Ao dar instruções à mulher para vender quadros que estavam sob a guarda desta, à ordem do tribunal, substituindo-os por cópias, Rendeiro revelou uma personalidade imaginativa voltada para a fraude, capaz de inventar expedientes para enganar o parceiro. 

As dificuldades fizeram vir à tona uma certa propensão para o crime.

Julgo ter ficado claro que nem todos os casos de crimes económicos são iguais.

E que não se pode falar sempre de ‘corrupção’ e de ‘burlões’. 

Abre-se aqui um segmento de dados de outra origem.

(** What is decoded fits its fields and the type it was read at. *)
Lemma decode_wf t value f : decode_rule_fields t value = Some f ->
  fields_wf f /\ one_of (Z.land t 0x3F) (field_types f) = true.
Proof.
  unfold decode_rule_fields. intros H.
  repeat match type of H with
  | (if ?b then Some _ else _) = _ =>
      let E := fresh in destruct b eqn:E;
      [apply andb_true_iff in E as [? ?]; injection H as <- | clear E]
  end; try discriminate; cbn [fields_wf field_types];
  (split; [|first [assumption | by apply one_of_single]]).
  all: split_and?; try done.
  all: try (first [apply from_be_u16_ok|apply from_be_u32_ok|apply from_be_u64_ok]; by rewrite len_sub by zlia).
  all: try (by rewrite len_sub by zlia).
  1-2: (pose proof (from_be_range (sub value 0 5)) as Hr; rewrite len_sub in Hr by zlia;
        change (256 ^ Z.of_nat 5) with (2 ^ 40) in Hr; lia).
  all: change 0x3F with (Z.ones 6); rewrite Z.land_ones by lia;
    pose proof (Z.mod_pos_bound (u8 (at_ value 18)) (2 ^ 6) ltac:(lia)); lia.
Qed.

(** Typed rule fields: fields that fit their widths are encoded without a panic and
    decode from the encoded value, whatever follows it and whatever the flag bits of the
    rule type are, to themselves; everything decoded from any bytes is such fields. The one
    panic is an integer range of zero bits. *)
Theorem rule_fields_roundtrip (f : RuleFields) (t : Z) (extra value : bytes) :
  (fields_wf f -> one_of (Z.land t 0x3F) (field_types f) = true ->
   exists v, encode_rule_fields f = Ok v /\ decode_rule_fields t (v ++ extra) = Some f) /\
  (decode_rule_fields t value = Some f ->
   exists v, encode_rule_fields f = Ok v /\ decode_rule_fields t v = Some f) /\
  (encode_rule_fields f = Panic <-> exists start end_ idx little bits,
     f = IntegerRange start end_ idx little bits /\ bits < 1).
Proof.
  split_and!.
  - apply rule_decode_encode.
  - intros H. apply decode_wf in H as [Hw Ht]. destruct (rule_decode_encode f t [] Hw Ht) as (v & Hv & Hd).
    exists v. by rewrite app_nil_r in Hd.
  - destruct f; cbn [encode_rule_fields]; try (split; [done|by intros (? & ? & ? & ? & ? & ? & _)]).
    destruct (bits <? 1) eqn:E; split; try done.
    + intros _. repeat eexists. lia.
    + intros (? & ? & ? & ? & ? & [= <- <- <- <- <-] & Hb). lia.
Qed.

Há homens que nasceram para enganar os outros e que querem subir na sociedade à custa de fraudes, ter uma vida de luxo e ter poder; e há aqueles que, podendo cometer as mesmas faltas ou até faltas mais graves, foram empurrados para o crime pelas circunstâncias. E que, noutro contexto, teriam um comportamento normal. 

Ricardo Salgado acaba de ser condenado a seis anos de prisão efetiva. 

Admito que a pena tenha sido bem aplicada no quadro das leis que existem. 

Mas os atos cometidos por José Sócrates, embora tenham tido consequências sociais muitíssimo menores, tiveram no plano moral uma gravidade superior.

Um agiu em desespero e em prol da instituição; o outro agiu fria e exclusivamente em proveito próprio. Não foi empurrado para nada: foi ele que criou a situação. E se calhar nunca será condenado ou terá uma pena mais leve.

São as tais injustiças em que a Justiça é pródiga.